** Dataset extract follows **

(* ===== verification/FieldExt.v ===== *)
(** The extension field of degree four and the elements that are in the base field or in
    the extension: [prover/maths/field/fext], files [element.go] and
    [generic_field_elem.go].

    The arithmetic of both fields is gnark-crypto's.  An element of the extension has
    four coordinates; [ExtLaws] says that it is added coordinate by coordinate, and that
    the base field is inside.  The functions of the package that look at coordinates are
    translated. *)
From S2P Require Import Prelude SvIntervals SmartVectors SvOps.
From Stdlib Require Import Ring_theory.

(** [extensions.E4]. *)
Record E4 (F : Type) := mkE4 { B0_A0 : F; B0_A1 : F; B1_A0 : F; B1_A1 : F }.
Arguments mkE4 {F}.
Arguments B0_A0 {F}.
Arguments B0_A1 {F}.
Arguments B1_A0 {F}.
Arguments B1_A1 {F}.

#[export] Instance E4_eq_dec (F : Type) `{EqDecision F} : EqDecision (E4 F).
Proof. solve_decision. Defined.

Section Elements.
Context {F : Type} `{FieldOps F}.

(** [SetFromBase] and [Lift]. *)
Definition Lift (v : F) : E4 F := mkE4 v f_zero f_zero f_zero.

Definition IsBase (z : E4 F) : bool :=
  bool_decide (B0_A1 z = f_zero) && bool_decide (B1_A0 z = f_zero) && bool_decide (B1_A1 z = f_zero).

(** [None] is the error. *)
Definition GetBase (z : E4 F) : option F := if IsBase z then Some (B0_A0 z) else None.

Definition AddByBase (first : E4 F) (second : F) : E4 F :=
  mkE4 (f_add (B0_A0 first) second) (B0_A1 first) (B1_A0 first) (B1_A1 first).
End Elements.

Class ExtOps (F : Type) `{FieldOps F} := {
  ext_ops :: FieldOps (E4 F);
  MulByElement : E4 F -> F -> E4 F
}.

Class ExtLaws (F : Type) `{ExtOps F} := {
  ext_base_laws :: FieldLaws F;
  ext_field_laws :: FieldLaws (E4 F);
  ext_add (x y : E4 F) :
    f_add x y = mkE4 (f_add (B0_A0 x) (B0_A0 y)) (f_add (B0_A1 x) (B0_A1 y)) (f_add (B1_A0 x) (B1_A0 y)) (f_add (B1_A1 x) (B1_A1 y));
  ext_zero : @f_zero (E4 F) _ = Lift f_zero;
  ext_one : @f_one (E4 F) _ = Lift f_one;
  ext_mul (a b : F) : f_mul (Lift a) (Lift b) = Lift (f_mul a b);
  ext_inverse (a : F) : f_inverse (Lift a) = Lift (f_inverse a);
  ext_int64 k : @f_int64 (E4 F) _ k = Lift (f_int64 k);
  MulByElement_ok e x : MulByElement e x = f_mul e (Lift x)
}.

(** ** Elements of either field *)

Record GenericFieldElem (F : Type) := mkGeneric { Base : F; Ext : E4 F; gIsBase : bool }.
Arguments mkGeneric {F}.
Arguments Base {F}.
Arguments Ext {F}.
Arguments gIsBase {F}.

#[export] Instance GenericFieldElem_eq_dec (F : Type) `{EqDecision F} : EqDecision (GenericFieldElem F).
Proof. solve_decision. Defined.

Section Generic.
Context {F : Type} `{ExtOps F}.
Implicit Types (e inp : GenericFieldElem F).

(** [var e GenericFieldElem]. *)
Definition GenericZeroValue : GenericFieldElem F := mkGeneric f_zero f_zero false.

Definition NewGenFieldFromBase (base : F) : GenericFieldElem F := mkGeneric base (Lift base) true.

Definition NewGenFieldFromExt (ext : E4 F) : GenericFieldElem F := mkGeneric f_zero ext false.

Definition gen_GetBase e : option F := if gIsBase e then Some (Base e) else None.

Definition GetExt e : E4 F := if gIsBase e then Lift (Base e) else Ext e.

Definition NewMinimalESHashFromExt (ext : E4 F) : GenericFieldElem F :=
  if IsBase ext then mkGeneric (B0_A0 ext) ext true else mkGeneric f_zero ext false.

(** The end of [Mul], [Square] and [Exp]: is the result in the base field? *)
Definition rebase (ext : E4 F) : GenericFieldElem F :=
  if IsBase ext then mkGeneric (B0_A0 ext) ext true else mkGeneric f_zero ext false.

Definition gen_Mul e inp : GenericFieldElem F :=
  if gIsBase e && gIsBase inp then NewGenFieldFromBase (f_mul (Base e) (Base inp)) else
  let ext := if gIsBase e then MulByElement (Ext inp) (Base e) else Ext e in
  let ext := if gIsBase inp then MulByElement ext (Base inp) else ext in
  let ext := if negb (gIsBase e) && negb (gIsBase inp) then f_mul ext (Ext inp) else ext in
  rebase ext.

Definition gen_Add e inp : GenericFieldElem F :=
  match gIsBase e, gIsBase inp with
  | true, true => mkGeneric (f_add (Base e) (Base inp)) (Lift (f_add (Base e) (Base inp))) true
  | true, false => mkGeneric f_zero (AddByBase (Ext inp) (Base e)) false
  | false, true => mkGeneric (Base e) (AddByBase (Ext e) (Base inp)) false
  | false, false => mkGeneric (Base e) (f_add (Ext e) (Ext inp)) false
  end.

Definition gen_IsZero e : bool := if gIsBase e then bool_decide (Base e = f_zero) else bool_decide (Ext e = f_zero).

Definition gen_IsOne e : bool := if gIsBase e then bool_decide (Base e = f_one) else bool_decide (Ext e = f_one).

Definition GenericFieldOne : GenericFieldElem F := NewGenFieldFromBase f_one.

Definition GenericFieldZero : GenericFieldElem F := NewGenFieldFromBase f_zero.

Definition gen_Square e inp : GenericFieldElem F :=
  if gIsBase inp then NewGenFieldFromBase (f_square (Base inp)) else rebase (f_square (Ext inp)).

(** [gen_Exp e inp exponent] is [e] after [e.Exp(inp, exponent)]: a base element leaves
    the flag of [e] as it is. *)
Definition gen_Exp e inp (exponent : Z) : GenericFieldElem F :=
  if gIsBase inp then mkGeneric (f_exp (Base inp) exponent) (Lift (f_exp (Base inp) exponent)) (gIsBase e)
  else rebase (f_exp (Ext inp) exponent).

Definition gen_SetInt64 (v : Z) : GenericFieldElem F := NewGenFieldFromBase (f_int64 v).

(** [z] after [z.Inverse(x)]. *)
Definition gen_Inverse (z x : GenericFieldElem F) : GenericFieldElem F :=
  if gIsBase x then mkGeneric (f_inverse (Base x)) (Ext z) (gIsBase z) else mkGeneric (Base z) (f_inverse (Ext x)) (gIsBase z).

(** ** What the elements stand for *)

(** The extension field always holds the value; the base field holds it when the flag
    says so. *)
Definition gen_ok e : Prop := gIsBase e = true -> Ext e = Lift (Base e).
End Generic.

Section GenericFacts.
Context {F : Type} `{ExtLaws F}.
Implicit Types (e inp : GenericFieldElem F).

Add Ring ext_ring : (@f_ring (E4 F) _ _).
Add Ring base_ring : (@f_ring F _ _).

Lemma IsBase_Lift (x : F) : IsBase (Lift x) = true.
Proof. unfold IsBase. cbn. by rewrite !bool_decide_eq_true_2. Qed.

Lemma IsBase_inv (z : E4 F) : IsBase z = true -> z = Lift (B0_A0 z).
Proof. unfold IsBase. rewrite !andb_true_iff, !bool_decide_eq_true. destruct z as [a b c d]. cbn. by intros [[-> ->] ->]. Qed.

Lemma AddByBase_ok (z : E4 F) x : AddByBase z x = f_add z (Lift x).
Proof. rewrite ext_add. destruct z as [a b c d]. unfold AddByBase, Lift. cbn. f_equal; ring. Qed.

Lemma Lift_inj (x y : F) : Lift x = Lift y -> x = y.
Proof. by intros [= ->]. Qed.

Lemma Lift_add (x y : F) : f_add (Lift x) (Lift y) = Lift (f_add x y).
Proof. rewrite ext_add. unfold Lift. cbn. f_equal; ring. Qed.

Lemma Lift_exp (x : F) k : f_exp (Lift x) k = Lift (f_exp x k).
Proof.
  assert (forall (y : F) (m : nat), f_exp (Lift y) (Z.of_nat m) = Lift (f_exp y (Z.of_nat m))) as Hnat.
  { intros y m. induction m as [|m IH]; [by rewrite !f_exp_0, ext_one|].
    replace (Z.of_nat (S m)) with (Z.of_nat m + 1) by lia. rewrite !f_exp_succ, IH, ext_mul by lia. done. }
  destruct (Z.le_gt_cases 0 k); [rewrite <- (Z2Nat.id k) by lia; apply Hnat|].
  rewrite <- (Z.opp_involutive k), (f_exp_neg (Lift x)), (f_exp_neg x), ext_inverse by lia. rewrite <- (Z2Nat.id (- k)) by lia. apply Hnat.
Qed.

Lemma GetExt_ok e : gen_ok e -> GetExt e = Ext e.
Proof. unfold gen_ok, GetExt. destruct (gIsBase e); [|done]. intros E. by rewrite E. Qed.

Lemma rebase_ok (z : E4 F) : gen_ok (rebase z) /\ Ext (rebase z) = z.
Proof. unfold rebase, gen_ok. destruct (IsBase z) eqn:E; cbn; [|done]. split; [|done]. intros _. by apply IsBase_inv. Qed.

Lemma Minimal_ok (z : E4 F) : gen_ok (NewMinimalESHashFromExt z) /\ Ext (NewMinimalESHashFromExt z) = z.
Proof. apply (rebase_ok z). Qed.

(** The operations compute in the extension field, whatever the flags. *)
Lemma gen_Mul_ok e inp : gen_ok e -> gen_ok inp -> gen_ok (gen_Mul e inp) /\ Ext (gen_Mul e inp) = f_mul (Ext e) (Ext inp).
Proof.
  unfold gen_Mul, gen_ok. intros He Hi. destruct (gIsBase e) eqn:Ee, (gIsBase inp) eqn:Ei; cbn [andb negb].
  - split; [done|]. cbn. by rewrite He, Hi, ext_mul by done.
  - destruct (rebase_ok (MulByElement (Ext inp) (Base e))) as [Hr Hx]. split; [exact Hr|]. rewrite Hx, MulByElement_ok, He by done. ring.
  - destruct (rebase_ok (MulByElement (Ext e) (Base inp))) as [Hr Hx]. split; [exact Hr|]. by rewrite Hx, MulByElement_ok, Hi by done.
  - apply rebase_ok.
Qed.

Lemma gen_Add_ok e inp : gen_ok e -> gen_ok inp -> gen_ok (gen_Add e inp) /\ Ext (gen_Add e inp) = f_add (Ext e) (Ext inp).
Proof.
  unfold gen_Add, gen_ok. intros He Hi. destruct (gIsBase e), (gIsBase inp); cbn; (split; [done|]); rewrite ?AddByBase_ok, ?He, ?Hi by done.
  - by rewrite Lift_add.
  - ring.
  - done.
  - done.
Qed.

Lemma gen_Exp_ok e inp k : gen_ok inp -> gen_ok (gen_Exp e inp k) /\ Ext (gen_Exp e inp k) = f_exp (Ext inp) k.
Proof.
  unfold gen_Exp. intros Hi. destruct (gIsBase inp) eqn:E; [|apply rebase_ok]. unfold gen_ok. cbn. split; [done|]. by rewrite Hi, Lift_exp.
Qed.

Lemma gen_IsZero_ok e : gen_ok e -> gen_IsZero e = bool_decide (Ext e = f_zero).
Proof.
  unfold gen_ok, gen_IsZero. destruct (gIsBase e); [|done]. intros ->; [|done]. apply bool_decide_ext. rewrite ext_zero.
  split; [by intros ->|apply Lift_inj].
Qed.

Lemma gen_IsOne_ok e : gen_ok e -> gen_IsOne e = bool_decide (Ext e = f_one).
Proof.
  unfold gen_ok, gen_IsOne. destruct (gIsBase e); [|done]. intros ->; [|done]. apply bool_decide_ext. rewrite ext_one.
  split; [by intros ->|apply Lift_inj].
Qed.

Lemma gen_consts_ok : gen_ok GenericFieldOne /\ gen_ok GenericFieldZero /\ Ext GenericFieldOne = @f_one (E4 F) _ /\ Ext GenericFieldZero = @f_zero (E4 F) _.
Proof. unfold gen_ok. cbn. by rewrite ext_one, ext_zero. Qed.

Lemma gen_SetInt64_ok k : gen_ok (gen_SetInt64 k) /\ Ext (gen_SetInt64 k) = @f_int64 (E4 F) _ k.
Proof. unfold gen_ok. cbn. by rewrite ext_int64. Qed.
End GenericFacts.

** End of Dataset extract **

= Problem to solve =
Every line of the data that includes the word "ExtOps" should be copied.

= Task response =
Class ExtOps (F : Type) `{FieldOps F} := {
Class ExtLaws (F : Type) `{ExtOps F} := {
Context {F : Type} `{ExtOps F}.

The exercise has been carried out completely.